» **About this exercise**
From the listing below, retype exactly the line holding "(** [for (int i = k - 1; i >= 0; i--)] *)", the line holding "Definition __udivmoddi4 (n", and the lines between them; skip everything else.
=======
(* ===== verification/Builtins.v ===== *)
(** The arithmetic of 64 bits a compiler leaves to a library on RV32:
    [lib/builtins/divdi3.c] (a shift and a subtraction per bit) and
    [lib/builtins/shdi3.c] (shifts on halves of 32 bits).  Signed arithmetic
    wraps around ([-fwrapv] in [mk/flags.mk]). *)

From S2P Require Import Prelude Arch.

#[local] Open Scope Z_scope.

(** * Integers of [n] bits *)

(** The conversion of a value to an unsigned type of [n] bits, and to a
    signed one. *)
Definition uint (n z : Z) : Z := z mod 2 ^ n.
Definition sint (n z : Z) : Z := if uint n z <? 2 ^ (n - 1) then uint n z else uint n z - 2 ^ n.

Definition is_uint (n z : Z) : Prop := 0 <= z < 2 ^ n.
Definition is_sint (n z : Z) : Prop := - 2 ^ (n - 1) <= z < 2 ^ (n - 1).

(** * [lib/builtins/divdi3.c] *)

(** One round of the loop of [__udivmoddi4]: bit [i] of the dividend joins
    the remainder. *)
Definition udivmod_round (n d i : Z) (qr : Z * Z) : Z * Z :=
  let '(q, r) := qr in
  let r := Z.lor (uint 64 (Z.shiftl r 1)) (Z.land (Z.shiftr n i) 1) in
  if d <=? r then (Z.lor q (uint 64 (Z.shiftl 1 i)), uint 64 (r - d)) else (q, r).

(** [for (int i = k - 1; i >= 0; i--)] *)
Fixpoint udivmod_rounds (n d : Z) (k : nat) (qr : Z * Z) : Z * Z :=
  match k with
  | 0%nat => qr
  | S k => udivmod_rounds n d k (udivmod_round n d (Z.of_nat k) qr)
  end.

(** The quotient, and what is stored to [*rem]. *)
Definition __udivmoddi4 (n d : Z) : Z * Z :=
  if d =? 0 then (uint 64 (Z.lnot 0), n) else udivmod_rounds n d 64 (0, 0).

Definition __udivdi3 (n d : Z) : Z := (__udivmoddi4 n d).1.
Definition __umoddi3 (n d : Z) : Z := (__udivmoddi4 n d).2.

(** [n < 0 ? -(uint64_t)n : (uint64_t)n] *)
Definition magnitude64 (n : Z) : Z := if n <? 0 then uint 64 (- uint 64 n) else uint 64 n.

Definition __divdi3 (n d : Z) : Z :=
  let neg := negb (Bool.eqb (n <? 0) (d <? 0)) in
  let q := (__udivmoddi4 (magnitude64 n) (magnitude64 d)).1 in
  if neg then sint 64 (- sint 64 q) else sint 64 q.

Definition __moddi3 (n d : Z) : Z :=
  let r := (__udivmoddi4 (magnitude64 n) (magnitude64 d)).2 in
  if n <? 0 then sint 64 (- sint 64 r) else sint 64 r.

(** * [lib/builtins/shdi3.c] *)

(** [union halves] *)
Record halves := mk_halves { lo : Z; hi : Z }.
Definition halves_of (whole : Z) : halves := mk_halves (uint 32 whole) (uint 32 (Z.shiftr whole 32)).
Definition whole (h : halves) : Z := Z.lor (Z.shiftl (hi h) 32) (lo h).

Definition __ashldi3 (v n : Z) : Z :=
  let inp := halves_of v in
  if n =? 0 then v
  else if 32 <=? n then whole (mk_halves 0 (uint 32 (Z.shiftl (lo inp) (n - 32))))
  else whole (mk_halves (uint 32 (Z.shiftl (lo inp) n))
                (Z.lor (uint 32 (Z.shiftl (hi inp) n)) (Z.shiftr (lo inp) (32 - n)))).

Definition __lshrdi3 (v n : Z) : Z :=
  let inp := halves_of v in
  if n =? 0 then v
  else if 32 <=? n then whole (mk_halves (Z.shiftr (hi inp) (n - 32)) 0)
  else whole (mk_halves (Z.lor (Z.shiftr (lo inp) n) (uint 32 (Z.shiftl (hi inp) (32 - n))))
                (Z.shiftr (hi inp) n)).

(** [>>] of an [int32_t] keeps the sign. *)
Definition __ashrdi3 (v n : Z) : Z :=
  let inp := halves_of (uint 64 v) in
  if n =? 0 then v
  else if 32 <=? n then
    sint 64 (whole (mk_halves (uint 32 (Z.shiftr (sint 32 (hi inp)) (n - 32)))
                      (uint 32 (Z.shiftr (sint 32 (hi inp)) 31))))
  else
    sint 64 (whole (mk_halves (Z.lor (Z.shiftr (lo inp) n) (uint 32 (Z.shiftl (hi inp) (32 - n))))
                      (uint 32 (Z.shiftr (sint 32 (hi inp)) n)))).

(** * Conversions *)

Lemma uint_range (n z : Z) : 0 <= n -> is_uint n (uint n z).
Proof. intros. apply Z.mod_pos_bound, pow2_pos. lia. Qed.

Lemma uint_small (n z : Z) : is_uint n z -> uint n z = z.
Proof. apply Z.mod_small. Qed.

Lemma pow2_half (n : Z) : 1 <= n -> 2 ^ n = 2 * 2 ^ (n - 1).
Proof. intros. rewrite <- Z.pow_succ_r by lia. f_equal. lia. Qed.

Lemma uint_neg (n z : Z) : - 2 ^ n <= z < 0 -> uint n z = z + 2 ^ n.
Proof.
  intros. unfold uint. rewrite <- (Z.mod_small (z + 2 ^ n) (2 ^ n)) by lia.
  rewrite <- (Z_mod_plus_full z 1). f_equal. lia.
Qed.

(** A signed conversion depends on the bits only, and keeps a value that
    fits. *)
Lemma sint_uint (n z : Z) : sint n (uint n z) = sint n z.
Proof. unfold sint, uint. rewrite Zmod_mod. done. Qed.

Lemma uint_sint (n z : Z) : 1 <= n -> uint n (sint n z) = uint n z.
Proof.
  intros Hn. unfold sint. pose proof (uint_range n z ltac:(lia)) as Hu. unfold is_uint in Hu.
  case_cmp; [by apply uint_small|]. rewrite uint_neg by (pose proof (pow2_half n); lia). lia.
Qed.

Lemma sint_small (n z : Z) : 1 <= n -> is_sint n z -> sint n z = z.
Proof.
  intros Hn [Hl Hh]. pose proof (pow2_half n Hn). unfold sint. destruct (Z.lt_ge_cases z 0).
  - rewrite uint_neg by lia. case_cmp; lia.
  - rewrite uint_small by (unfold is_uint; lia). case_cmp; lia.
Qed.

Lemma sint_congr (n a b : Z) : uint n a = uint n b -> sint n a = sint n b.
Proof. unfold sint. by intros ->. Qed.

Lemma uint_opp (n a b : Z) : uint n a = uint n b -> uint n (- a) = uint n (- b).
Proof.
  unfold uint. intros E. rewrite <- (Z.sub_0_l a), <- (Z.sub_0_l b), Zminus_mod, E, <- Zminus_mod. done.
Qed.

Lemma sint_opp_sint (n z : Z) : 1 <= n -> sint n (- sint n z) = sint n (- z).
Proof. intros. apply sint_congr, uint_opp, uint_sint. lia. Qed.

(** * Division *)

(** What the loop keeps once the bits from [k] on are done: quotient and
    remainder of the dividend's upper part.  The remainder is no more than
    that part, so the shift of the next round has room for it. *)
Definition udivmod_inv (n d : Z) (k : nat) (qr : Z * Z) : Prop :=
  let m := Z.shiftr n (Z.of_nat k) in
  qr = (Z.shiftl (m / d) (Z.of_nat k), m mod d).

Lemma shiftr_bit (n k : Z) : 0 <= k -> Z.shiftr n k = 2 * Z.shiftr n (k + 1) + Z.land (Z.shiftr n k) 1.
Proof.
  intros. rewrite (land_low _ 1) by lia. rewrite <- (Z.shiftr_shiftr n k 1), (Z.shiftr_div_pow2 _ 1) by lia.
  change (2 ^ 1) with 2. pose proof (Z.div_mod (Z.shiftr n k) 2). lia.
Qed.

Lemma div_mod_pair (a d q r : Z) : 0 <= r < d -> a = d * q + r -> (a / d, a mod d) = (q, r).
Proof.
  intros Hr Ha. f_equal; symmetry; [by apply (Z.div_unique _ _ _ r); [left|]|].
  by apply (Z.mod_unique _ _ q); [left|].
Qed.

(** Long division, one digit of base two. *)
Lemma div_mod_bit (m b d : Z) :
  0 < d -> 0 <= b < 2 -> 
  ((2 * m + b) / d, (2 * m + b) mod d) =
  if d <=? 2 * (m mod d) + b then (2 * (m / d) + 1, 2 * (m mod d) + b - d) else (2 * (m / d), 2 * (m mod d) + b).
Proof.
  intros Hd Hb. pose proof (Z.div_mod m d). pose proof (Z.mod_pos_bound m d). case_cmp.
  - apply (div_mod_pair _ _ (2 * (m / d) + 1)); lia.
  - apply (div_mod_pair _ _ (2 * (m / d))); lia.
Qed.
=======
» **Worked solution**
(** [for (int i = k - 1; i >= 0; i--)] *)
Fixpoint udivmod_rounds (n d : Z) (k : nat) (qr : Z * Z) : Z * Z :=
  match k with
  | 0%nat => qr
  | S k => udivmod_rounds n d k (udivmod_round n d (Z.of_nat k) qr)
  end.

(** The quotient, and what is stored to [*rem]. *)
Definition __udivmoddi4 (n d : Z) : Z * Z :=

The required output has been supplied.